Exercise aim:
Below are the records; collect from them each line containing the string "Lemma".

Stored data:
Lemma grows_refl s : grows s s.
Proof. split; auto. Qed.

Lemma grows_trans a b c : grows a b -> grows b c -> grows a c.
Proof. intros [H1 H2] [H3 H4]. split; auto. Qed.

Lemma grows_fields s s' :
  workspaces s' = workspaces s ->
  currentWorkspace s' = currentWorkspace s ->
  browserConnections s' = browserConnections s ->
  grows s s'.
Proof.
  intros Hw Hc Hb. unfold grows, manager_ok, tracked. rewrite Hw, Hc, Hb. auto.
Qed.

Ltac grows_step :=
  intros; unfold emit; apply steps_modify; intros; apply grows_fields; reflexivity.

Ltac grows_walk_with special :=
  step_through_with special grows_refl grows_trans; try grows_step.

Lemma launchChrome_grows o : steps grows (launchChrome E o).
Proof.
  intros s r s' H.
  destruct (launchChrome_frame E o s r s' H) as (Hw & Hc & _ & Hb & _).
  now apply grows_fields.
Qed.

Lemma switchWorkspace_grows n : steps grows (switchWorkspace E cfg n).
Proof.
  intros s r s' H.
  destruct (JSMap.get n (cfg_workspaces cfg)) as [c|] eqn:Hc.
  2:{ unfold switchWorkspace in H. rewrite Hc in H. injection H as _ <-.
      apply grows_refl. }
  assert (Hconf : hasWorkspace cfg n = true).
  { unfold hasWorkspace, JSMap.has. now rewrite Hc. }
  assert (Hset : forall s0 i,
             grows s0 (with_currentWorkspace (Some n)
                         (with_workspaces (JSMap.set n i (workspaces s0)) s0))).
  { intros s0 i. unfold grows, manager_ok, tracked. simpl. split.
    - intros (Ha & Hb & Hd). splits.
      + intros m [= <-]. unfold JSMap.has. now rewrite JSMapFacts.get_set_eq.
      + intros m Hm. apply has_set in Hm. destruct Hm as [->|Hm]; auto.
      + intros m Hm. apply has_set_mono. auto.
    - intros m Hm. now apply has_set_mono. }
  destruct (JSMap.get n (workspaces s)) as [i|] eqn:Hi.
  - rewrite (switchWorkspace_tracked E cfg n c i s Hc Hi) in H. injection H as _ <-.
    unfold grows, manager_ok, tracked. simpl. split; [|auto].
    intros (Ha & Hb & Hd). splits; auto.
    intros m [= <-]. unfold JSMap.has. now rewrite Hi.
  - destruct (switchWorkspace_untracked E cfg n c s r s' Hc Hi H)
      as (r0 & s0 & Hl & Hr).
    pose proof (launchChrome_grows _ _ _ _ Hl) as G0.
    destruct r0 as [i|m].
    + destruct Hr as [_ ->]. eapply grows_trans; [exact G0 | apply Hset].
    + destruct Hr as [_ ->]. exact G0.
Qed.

Answer:
Lemma grows_refl s : grows s s.
Lemma grows_trans a b c : grows a b -> grows b c -> grows a c.
Lemma grows_fields s s' :
Lemma launchChrome_grows o : steps grows (launchChrome E o).
Lemma switchWorkspace_grows n : steps grows (switchWorkspace E cfg n).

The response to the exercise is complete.